* TASK TO CARRY OUT *
Each line from the one that contains "set_where (fun n" through the end of the entries should be repeated exactly, with nothing added.

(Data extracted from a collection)

(* ===== verification/SoarRuntime.v ===== *)
(** * The run of playbooks in the database: [store/soar_runtime.go]

    Workers claim a node under a lease, and complete, defer, retry or fail it;
    approvals and manual tasks are resolved by people.  After a change of a
    node the graph is promoted (a pending node with all its dependencies done
    becomes ready) and the status of its execution recomputed. *)

From S2P Require Import Prelude GoLang GoFormat Core MemoryStore Playbook Sql AuditTable SoarModel SoarDb.

Section Store.
Context `{JsonColumn}.

(** [encodeSOARObject] and what the column gives back. *)
Definition encodeSOARObject (value : Metadata) : outcome JsonObject :=
  let value := default ∅ value in
  if 1048576 <? string_len (json_metadata (Some value)) then Err (Wrap "SOAR payload exceeds 1 MiB" ErrInvalidExecution)
  else Ok (stored value).

Definition leasedSOARTransitionError (operation : string) : error :=
  Wrap ("cannot " +:+ operation +:+ " a node without its active lease") ErrInvalidState.

(** ** The graph *)

Definition active_statuses : list string := ["PENDING"; "READY"; "RUNNING"; "WAITING_APPROVAL"; "WAITING_MANUAL"].

(** No dependency of the candidate lacks a finished parent. *)
Definition dependencies_done (nodes : list SOARNodeExecution) (candidate : SOARNodeExecution) : bool :=
  forallb (fun dependency =>
    let parents := where_rows (fun parent =>
      is_node_of (ne_TenantID candidate) (ne_ExecutionID candidate) parent && (ne_NodeID parent == dependency)) nodes in
    (parents != []) && forallb (fun parent => ne_Status parent ∈? ["SUCCEEDED"; "SKIPPED"]) parents)
    (ne_DependsOn candidate).

Definition promote_rows (tenantID executionID : string) (now : Time) (nodes : list SOARNodeExecution)
    : list SOARNodeExecution :=
  set_where (fun candidate => is_node_of tenantID executionID candidate && (ne_Status candidate == "PENDING") &&
               dependencies_done nodes candidate)
    (fun n => n {{ ne_Status := "READY"; ne_AvailableAt := now; ne_UpdatedAt := now }}) nodes.

Definition count_status (tenantID executionID : string) (statuses : list string) (nodes : list SOARNodeExecution) : Z :=
  count_rows (fun n => is_node_of tenantID executionID n && (ne_Status n ∈? statuses)) nodes.

(** The switch over the counts: the status and whether it is final. *)
Definition reconciled_status (tenantID executionID : string) (nodes : list SOARNodeExecution) : string * bool :=
  let count := fun statuses => count_status tenantID executionID statuses nodes in
  if 0 <? count ["FAILED"] then (SOARExecutionFailed, true)
  else if count active_statuses =? 0 then (SOARExecutionSucceeded, true)
  else if 0 <? count ["WAITING_APPROVAL"] then (SOARExecutionWaitingApproval, false)
  else if 0 <? count ["WAITING_MANUAL"] then (SOARExecutionWaitingManual, false)
  else (SOARExecutionRunning, false).

Definition cancel_rows (tenantID executionID : string) (now : Time) (nodes : list SOARNodeExecution)
    : list SOARNodeExecution :=
  set_where (fun n => is_node_of tenantID executionID n && (ne_Status n ∈? active_statuses))
    (fun n => n {{ ne_Status := "CANCELLED"; ne_LeaseOwner := ""; ne_LeaseUntil := None;
                   ne_CompletedAt := Some now; ne_UpdatedAt := now }}) nodes.

(** What promotion and reconciliation make of the node rows. *)
Definition settle_rows (tenantID executionID : string) (now : Time) (nodes : list SOARNodeExecution)
    : list SOARNodeExecution :=
  let nodes := promote_rows tenantID executionID now nodes in
  if (reconciled_status tenantID executionID nodes).1 == SOARExecutionFailed
  then cancel_rows tenantID executionID now nodes else nodes.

* RESPONSE *
  set_where (fun n => is_node_of tenantID executionID n && (ne_Status n ∈? active_statuses))
    (fun n => n {{ ne_Status := "CANCELLED"; ne_LeaseOwner := ""; ne_LeaseUntil := None;
                   ne_CompletedAt := Some now; ne_UpdatedAt := now }}) nodes.

(** What promotion and reconciliation make of the node rows. *)
Definition settle_rows (tenantID executionID : string) (now : Time) (nodes : list SOARNodeExecution)
    : list SOARNodeExecution :=
  let nodes := promote_rows tenantID executionID now nodes in
  if (reconciled_status tenantID executionID nodes).1 == SOARExecutionFailed
  then cancel_rows tenantID executionID now nodes else nodes.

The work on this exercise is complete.